川辺の死は咲く
扶良灰衣
20241211
首の左側 血潮が散った。黒い火花のようだった。河原の堤で男が男を殴り蹴っている。しばらくすると殴っている男は疲れた様子で転がってる男の前で立ち尽くしている。何も聞こえず、辺の草は風に揺れて二人の男はじっとして動かない。時間は20分足らず、風の音、雑草が擦れる音もない、茂みの中から堤の方に這いつくばって動こうとしその時、転がっていた男は立ち上がって、立ち尽くす男に近寄った。静寂の中、突然大音量が聴こえたように、どこか頭の付近から、黒い液体が噴いた。立ち上がった男は立ち尽くしていた男を地面に転がして、全く反対の立場になって、男は男を見下した。影が薄くなる時間の沈黙がはっきりとあって、男達は写真のように動かない。何が起こったのか、何も起こらなかったのか、今は分からないが確かめようもない。黙して恐れた、目して語らず。視えていたのは現実か、それとも一人の妄想、二つは違わない、どちらも同じ真実、誰の目が多弁か、こちらは黙して、視えていたのは現実、どちらも真実。区別なんかつかない、迷ってる最中、あるいは同時、視えていたのを信じる、疑いはいらない笑ってしまおう。声が聞こえても、耳を傾けてはいけないなんて、どうやったらできる。どうやったってできやしない。
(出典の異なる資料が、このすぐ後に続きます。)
(* ===== verification/Scheduler.v ===== *)
(** * The continuous-batching scheduler

    [cgn-infer/src/scheduler/mod.rs], against the [BatchModel] trait of
    [runtime/mod.rs] and the sampler of [sampling/mod.rs], both as classes. An
    indexing panic of the source is the value [None]; a client's channel is its
    entry in the event log, and [gone] are the requests whose receiver was
    dropped. The sampler of the class always returns a token; [Sampling] says
    what it returns and when the source's panics instead. Text is a string of
    UTF-8 bytes, sliced by byte offset. *)

From S2P Require Import Prelude Hash Float32 KvPool.

(** ** Interfaces *)

(** The trait [BatchModel]; [None] is the trait's [Err]. *)
Class BatchModel := {
  bm_state : Type;
  bm_max_batch : nat;
  bm_max_seq_len : nat;
  bm_prefill : bm_state -> nat -> list Z -> nat -> bool -> bm_state * option (option (list f32));
  bm_decode : bm_state -> list (nat * Z) -> bm_state * option (list (list f32));
  bm_drop_seq : bm_state -> nat -> bm_state;
}.

(** [Sampler::new] and [Sampler::sample]; the RNG is part of the state. *)
Class SamplerOps := {
  sm_params : Type;
  sm_state : Type;
  sm_new : sm_params -> sm_state;
  sm_sample : sm_state -> list f32 -> list Z -> sm_state * Z;
}.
人は死んでいく時、幸福であったか不幸であったか、悪態ついても喜びがあるのか、死に従順に満たされるのか、怯えながら死んでいくのだろうか。黒い液は流れない
そのうち公園の水道みたいにピュッと出て、顔の隣から黒くパッと散った。まるで黒い火花のようだった。頸から伝うのはヌルりと月光に鈍くテカる液体。肉体が中空に架けられ鷲が群がる。河岸の雑草が叢る(むらがる)隙間から覗く、自分の身体は硬直して動かせない、ただの肉体だ。倒れた男とどう違う。何が違う。鷲は骨髄を啄み(ついばみ)、鴉は鷲たちを中心に円形になって様子を見ている。
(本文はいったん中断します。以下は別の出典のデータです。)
(* ===== verification/AgentKv.v ===== *)
(** * The agent's half of KV-cache tracking

    [cgn-agent/src/kv_cache_state.rs] (the epoch in the heartbeat) and
    [publish_kv_confirmed] of [cgn-agent/src/health.rs] (the lease-bound claims
    in etcd). An etcd call may fail: [put_ok] and [del_ok] say which do. *)

From S2P Require Import Prelude Hash PrefixIndex Float32 Cluster.

(** ** The cache epoch *)

Record EngineStats := mkStats { es_queue_depth : Z; es_free_blocks : Z; es_total_blocks : Z }.

Record KvCacheState := mkKvCacheState {
  kc_epoch : Z;
  was_ready : bool;
  saw_ready : bool;
  last_free : Z;
  last_total : Z;
}.

Definition KvCacheState_default : KvCacheState := mkKvCacheState 0 false false 0 0.

(** [saturating_add(1)] on a u64. *)
Definition KvCacheState_bump (s : KvCacheState) : KvCacheState :=
  mkKvCacheState (Z.min u64_max (kc_epoch s + 1)) (was_ready s) (saw_ready s) (last_free s) (last_total s).

Definition bump_if (b : bool) (s : KvCacheState) : KvCacheState := if b then KvCacheState_bump s else s.

Definition observe (s : KvCacheState) (ready : bool) (stats : EngineStats) : KvCacheState :=
  let s := bump_if (saw_ready s && was_ready s && negb ready) s in
  let s :=
    if ready then
      let s := bump_if (saw_ready s && negb (was_ready s)) s in
      let s :=
        if (0 <? es_total_blocks stats)%Z then
          let s := bump_if ((0 <? last_total s)%Z && negb (es_total_blocks stats =? last_total s)%Z) s in
          let delta := (es_free_blocks stats - last_free s)%Z in
          let jump_threshold := Z.max (es_total_blocks stats / 6) 32 in
          bump_if ((0 <? last_total s)%Z && (0 <? last_free s)%Z && (jump_threshold <=? delta)%Z) s
        else s in
      mkKvCacheState (kc_epoch s) (was_ready s) true (es_free_blocks stats) (es_total_blocks stats)
    else s in
  mkKvCacheState (kc_epoch s) ready (saw_ready s) (last_free s) (last_total s).

(** ** Confirmed claims *)

Definition KV_CONFIRMED_MAX_KEYS : nat := Z.to_nat 4096.

(** What one agent session has published, oldest first, and the keys that are
    in etcd under its lease. *)
Record PublishState := mkPublish { published : list string; in_etcd : gset string }.

Section publish.
Context (node : string) (put_ok del_ok : string -> bool).

(** The loop over the pending digests; [false] is the early [Err]. *)
Fixpoint publish_pending (pending : list (list Z)) (s : PublishState) : PublishState * bool :=
  match pending with
  | [] => (s, true)
  | digest :: pending =>
      if negb (length digest =? 32)%nat then publish_pending pending s
      else
        let key := kv_confirmed_key node digest in
        if decide (key ∈ published s) then publish_pending pending s
        else if put_ok key then
          publish_pending pending (mkPublish (published s ++ [key]) ({[key]} ∪ in_etcd s))
        else (s, false)
  end.

(** The eviction loop pops one key per turn. *)
Fixpoint evict (fuel target : nat) (s : PublishState) : PublishState * bool :=
  match fuel with
  | O => (s, true)
  | S fuel =>
      if (length (published s) <=? target)%nat then (s, true)
      else
        match published s with
        | [] => (s, true)
        | key :: rest =>
            if del_ok key then evict fuel target (mkPublish rest (in_etcd s ∖ {[key]}))
            else (mkPublish rest (in_etcd s), false)
        end
  end.

Definition stats_pressure (stats : EngineStats) : bool :=
  (0 <? es_total_blocks stats)%Z &&
  f32_lt (f32_div (f32_of_Z (es_free_blocks stats)) (f32_of_Z (es_total_blocks stats))) (f32_lit 5 100).

Definition evict_target (stats : EngineStats) (s : PublishState) : nat :=
  if stats_pressure stats then length (published s) / 2 else KV_CONFIRMED_MAX_KEYS.

Definition publish_kv_confirmed (stats : EngineStats) (pending : list (list Z)) (s : PublishState)
    : PublishState * bool :=
  let (s, ok) := publish_pending pending s in
  if ok then evict (length (published s)) (evict_target stats s) s else (s, false).

(** ** Facts *)

Definition publish_inv (s : PublishState) : Prop :=
  NoDup (published s) /\
  Forall (fun k => k ∈ in_etcd s /\ exists d, length d = 32 /\ Forall is_byte d /\ k = kv_confirmed_key node d) (published s).

(** Everything in etcd is tracked (for eviction). *)
Definition tracked (s : PublishState) : Prop := forall k, k ∈ in_etcd s -> k ∈ published s.

Lemma publish_pending_inv pending : forall s,
  Forall (Forall is_byte) pending -> publish_inv s ->
  publish_inv (publish_pending pending s).1 /\ (tracked s -> tracked (publish_pending pending s).1) /\
  published s `prefix_of` published (publish_pending pending s).1 /\
  ((publish_pending pending s).2 = true -> forall d, d ∈ pending -> length d = 32 ->
     kv_confirmed_key node d ∈ published (publish_pending pending s).1).
Proof.
  induction pending as [|d pending IH]; intros s Hb Hi; cbn [publish_pending].
  - split; [done|]. split; [done|]. split; [done|]. intros _ d Hd. by apply elem_of_nil in Hd.
  - apply Forall_cons in Hb as [Hd Hb].
    destruct (Nat.eqb_spec (length d) 32) as [Hlen|Hlen]; cbn [negb].
    2: { destruct (IH s Hb Hi) as (I1 & I2 & I3 & I4). split; [done|]. split; [done|]. split; [done|].
         intros Hok x [->|Hx]%elem_of_cons Hl; [done|]. by apply I4. }
    case_decide as Hin.
    { destruct (IH s Hb Hi) as (I1 & I2 & I3 & I4). split; [done|]. split; [done|]. split; [done|].
      intros Hok x [->|Hx]%elem_of_cons Hl; [by eapply elem_of_prefix|]. by apply I4. }
    destruct (put_ok _); [|done].
    set (s1 := mkPublish _ _).
    assert (publish_inv s1) as Hi1.
    { destruct Hi as [Hnd Hf]. split; cbn.
      - apply NoDup_app. split; [done|]. split; [|by apply NoDup_singleton].
        intros k Hk Hk2%list_elem_of_singleton. by subst.
      - apply Forall_app. split; [|apply Forall_singleton; split; [set_solver|by exists d]].
        eapply Forall_impl; [done|]. cbn. intros k [Hk Hd']. split; [set_solver|done]. }
    destruct (IH s1 Hb Hi1) as (I1 & I2 & I3 & I4). split; [done|]. split; [|split].
    + intros Ht. apply I2. intros k. cbn. rw elem_of_union elem_of_singleton elem_of_app list_elem_of_singleton.
      intros [->|Hk]; [by right|left; by apply Ht].
    + etrans; [|exact I3]. cbn. by apply prefix_app_r.
    + intros Hok x [->|Hx]%elem_of_cons Hl; [|by apply I4]. eapply elem_of_prefix; [|exact I3]. cbn. apply elem_of_app. right. by left.
Qed.

Lemma evict_inv fuel target : forall s,
  publish_inv s -> length (published s) <= fuel ->
  publish_inv (evict fuel target s).1 /\
  ((forall k, del_ok k = true) -> tracked s -> tracked (evict fuel target s).1) /\
  ((evict fuel target s).2 = true -> length (published (evict fuel target s).1) <= target /\
     published (evict fuel target s).1 = drop (length (published s) - target) (published s)).
Proof.
  induction fuel as [|fuel IH]; intros s Hi Hlen; cbn [evict].
  - split; [done|]. split; [done|]. intros _. cbn.
    assert (published s = []) as -> by (apply nil_length_inv; lia). split; [simpl; lia|by rw drop_nil].
  - destruct (Nat.leb_spec (length (published s)) target) as [Hle|Hgt].
    { split; [done|]. split; [done|]. intros _. split; [done|]. replace (_ - _) with 0 by lia. done. }
    destruct (published s) as [|k rest] eqn:Ep; [simpl in Hgt; lia|].
    destruct Hi as [Hnd Hf]. rw Ep in Hnd Hf. apply NoDup_cons in Hnd as [Hk Hnd]. apply Forall_cons in Hf as [_ Hf].
    destruct (del_ok k) eqn:Ed.
    + set (s1 := mkPublish _ _). destruct (IH s1) as (I1 & I2 & I3).
      * split; [done|]. cbn. rw !Forall_forall in Hf |- *. intros x Hin. destruct (Hf x Hin) as [Hx Hd].
        split; [|done]. apply elem_of_difference. split; [done|]. rw elem_of_singleton. by intros ->.
      * simpl in *. lia.
      * split; [done|]. split.
        -- intros Hall Ht. apply I2; [done|]. intros x [Hx Hne]%elem_of_difference. specialize (Ht x Hx).
           rw Ep elem_of_cons in Ht. rw elem_of_singleton in Hne. by destruct Ht.
        -- intros Hok. destruct (I3 Hok) as [Hl Hd]. split; [done|]. rw Hd. change (published s1) with rest. cbn [length].
           replace (S (length rest) - target) with (S (length rest - target)) by (simpl in Hgt; lia). done.
    + cbn. split; [|split; [|done]]; [split; [done|]|].
      * eapply Forall_impl; [done|]. done.
      * intros Hall. by rw Hall in Ed.
Qed.
End publish.

(** ** The rounds of a session *)

Record round := mkRound {
  r_put_ok : string -> bool;
  r_del_ok : string -> bool;
  r_stats : EngineStats;
  r_pending : list (list Z);
}.

Definition publish_round (node : string) (s : PublishState) (r : round) : PublishState :=
  (publish_kv_confirmed node (r_put_ok r) (r_del_ok r) (r_stats r) (r_pending r) s).1.

Definition session (node : string) (rounds : list round) : PublishState :=
  foldl (publish_round node) (mkPublish [] ∅) rounds.

Definition round_bytes (r : round) : Prop := Forall (Forall is_byte) (r_pending r).

Lemma publish_round_inv node s r :
  round_bytes r -> publish_inv node s ->
  publish_inv node (publish_round node s r) /\
  ((forall k, r_del_ok r k = true) -> tracked s -> tracked (publish_round node s r)).
Proof.
  intros Hb Hi. rw /publish_round /publish_kv_confirmed.
  destruct (publish_pending_inv node (r_put_ok r) (r_del_ok r) (r_pending r) s Hb Hi) as (I1 & I2 & _).
  destruct (publish_pending _ _ _ _) as [s1 ok]. destruct ok; [|done].
  destruct (evict_inv node (r_del_ok r) (length (published s1)) (evict_target (r_stats r) s1) s1 I1) as (E1 & E2 & _); auto.
Qed.

Lemma session_inv node rounds :
  Forall round_bytes rounds -> publish_inv node (session node rounds) /\
  (Forall (fun r => forall k, r_del_ok r k = true) rounds -> tracked (session node rounds)).
Proof.
  rw /session. induction rounds as [|r rounds IH] using rev_ind; intros Hb.
  - split; [split; [apply NoDup_nil_2|constructor]|]. intros _ k Hk. set_solver.
  - apply Forall_app in Hb as [Hb Hr]. apply Forall_cons in Hr as [Hr _]. destruct (IH Hb) as [I1 I2].
    rw foldl_snoc. destruct (publish_round_inv node _ r Hr I1) as [J1 J2]. split; [done|].
    intros Ha. apply Forall_app in Ha as [Ha Hd]. apply Forall_cons in Hd as [Hd _]. auto.
Qed.

(** ** The epoch *)

Lemma bump_if_mono b s : (kc_epoch s <= u64_max -> kc_epoch s <= kc_epoch (bump_if b s) <= u64_max)%Z.
Proof. destruct b; cbn; lia. Qed.

Lemma bump_if_fields b s :
  was_ready (bump_if b s) = was_ready s /\ saw_ready (bump_if b s) = saw_ready s /\
  last_free (bump_if b s) = last_free s /\ last_total (bump_if b s) = last_total s.
Proof. by destruct b. Qed.

Lemma observe_mono s ready stats :
  (kc_epoch s <= u64_max)%Z -> (kc_epoch s <= kc_epoch (observe s ready stats) <= u64_max)%Z.
Proof.
  intros Hs. rw /observe. cbn zeta. set (s1 := bump_if (saw_ready s && was_ready s && negb ready) s).
  pose proof (bump_if_mono (saw_ready s && was_ready s && negb ready) s Hs) as H1. fold s1 in H1. clearbody s1.
  destruct ready; cbn [kc_epoch]; [|lia].
  set (s2 := bump_if _ s1). assert (kc_epoch s1 <= kc_epoch s2 <= u64_max)%Z as H2 by (apply bump_if_mono; lia).
  clearbody s2. destruct (0 <? es_total_blocks stats)%Z; [|cbn; lia].
  set (s3 := bump_if _ s2). assert (kc_epoch s2 <= kc_epoch s3 <= u64_max)%Z as H3 by (apply bump_if_mono; lia).
  clearbody s3. match goal with |- context [kc_epoch (bump_if ?b ?s)] => pose proof (bump_if_mono b s) end. lia.
Qed.

(** ** Properties *)


(** An engine restart reaches the router: when a ready engine is seen down
    and then up again, the epoch of each of the two heartbeats is new, and a
    router that reconciles either of them against the earlier snapshot drops
    every claim of that node and of no other. *)
Lemma restart_purges_claims s st1 st2 t p now e snap :
  saw_ready s = true -> was_ready s = true -> (kc_epoch s + 2 <= u64_max)%Z ->
  t !! node_id e = Some snap -> sn_kv_epoch snap = kc_epoch s ->
  let s1 := observe s false st1 in
  let s2 := observe s1 true st2 in
  (kc_epoch s < kc_epoch s1 < kc_epoch s2)%Z /\
  (kv_epoch e = kc_epoch s1 \/ kv_epoch e = kc_epoch s2 ->
   let '(_, p', r) := reconcile t p now e in
   r = Some EpochReset /\
   forall t0 d n, n ∈ PrefixIndex_lookup p' t0 d <-> node_id e <> n /\ n ∈ PrefixIndex_lookup p t0 d).
Proof.
  intros Hsaw Hwas Hmax Ht Hsn s1 s2.
  assert (kc_epoch s1 = kc_epoch s + 1 /\ saw_ready s1 = true /\ was_ready s1 = false)%Z as (He1 & Hs1 & Hw1).
  { subst s1. rw /observe Hsaw Hwas /=. split; [lia|done]. }
  assert (kc_epoch s1 < kc_epoch s2)%Z as He2.
  { subst s2. clearbody s1. rw /observe Hs1 Hw1 /= !Hs1 !Hw1 /=. destruct (0 <? es_total_blocks st2)%Z; cbn; [|lia].
    repeat match goal with |- context [bump_if ?b ?s] => destruct b; cbn end; lia. }
  split; [lia|]. intros Hep. pose proof (reconcile_prunes t p now e) as Hr.
  destruct (reconcile t p now e) as [[t' p'] r]. destruct Hr as (_ & Hp & Hr).
  assert (r = Some EpochReset) as ->. { apply Hr. exists snap. split; [done|]. lia. }
  split; [done|]. intros t0 d n. rw Hp elem_of_lookup. cbn. split.
  - intros (c & Hin & Hid & Hl & Hk). split; [exact Hk|by exists c].
  - intros [Hn (c & Hin & Hid & Hl)]. exists c. by split_and!.
Qed.

(** ** Witnesses *)

Definition example_round : round :=
  mkRound (fun _ => true) (fun _ => true) (mkStats 0 500 1000) [replicate 32 171%Z; replicate 32 171%Z; [1%Z]].

Lemma example_bytes : round_bytes example_round.
Proof. repeat first [apply Forall_cons_2 | apply Forall_nil_2]; rw /is_byte; lia. Qed.


Lemma restart_purges_claims_witness :
  let p := PrefixIndex_insert (PrefixIndex_new 60) 0 [7%Z] "a" in
  "a" ∈ PrefixIndex_lookup p 1 [7%Z] /\
  "a" ∉ PrefixIndex_lookup (reconcile {["a" := mkSnapshot 0 500 1000]} p 1 (Cluster.Examples.node "a" false 1)).1.2 1 [7%Z].
Proof.
  cbn zeta. set (p := PrefixIndex_insert _ _ _ _). split; [vm_compute; left|].
  pose proof (restart_purges_claims (mkKvCacheState 0 true true 500 1000) (mkStats 0 0 0) (mkStats 0 500 1000)
    {["a" := mkSnapshot 0 500 1000]} p 1 (Cluster.Examples.node "a" false 1) (mkSnapshot 0 500 1000)
    eq_refl eq_refl ltac:(done) eq_refl eq_refl) as [_ Hr].
  specialize (Hr (or_introl eq_refl)). destruct (reconcile _ _ _ _) as [[t' p'] r].
  destruct Hr as [_ Hr]. cbn. rw (Hr 1%Z [7%Z] "a"). by intros [].
Defined.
あばらが何本か無くなっているのに気付いた、いつの間にか盗まれている。鳥たち仕業だろうか。
肉体の欠片が中空に懸かっていたが、石で覆われた地面に乾いた音を立てて落ちて転がった。
川岸で上半身裸で土と草を身体中に塗り付けて、俯せで震えながら
息を吐き息を吸うことすら意識できないほど、河原の草々が揺れるたびに男の視線がこちらに向かわぬように、男は立ち上がり身体を揺蕩う(たゆたう)ように川岸に向かって行く。迷いなく腰まで川に入り、着物は水を吸って歩いているが体は重いのだろう、ゆったりとした水の流れにも抵抗できず転がりながらも止まることなく、彼岸に辿りつく、こちらに一瞥くれたが川岸で立膝をついて動かない。月明かりに照らされて、此方(こちら)を見られても、逃げられるだろうが此岸で動かず、男を見失った。嫌な汗は身体の土と草が乾かしてくれる。男は彼岸に向かって消えた。此岸には誰一人いない。誰一人。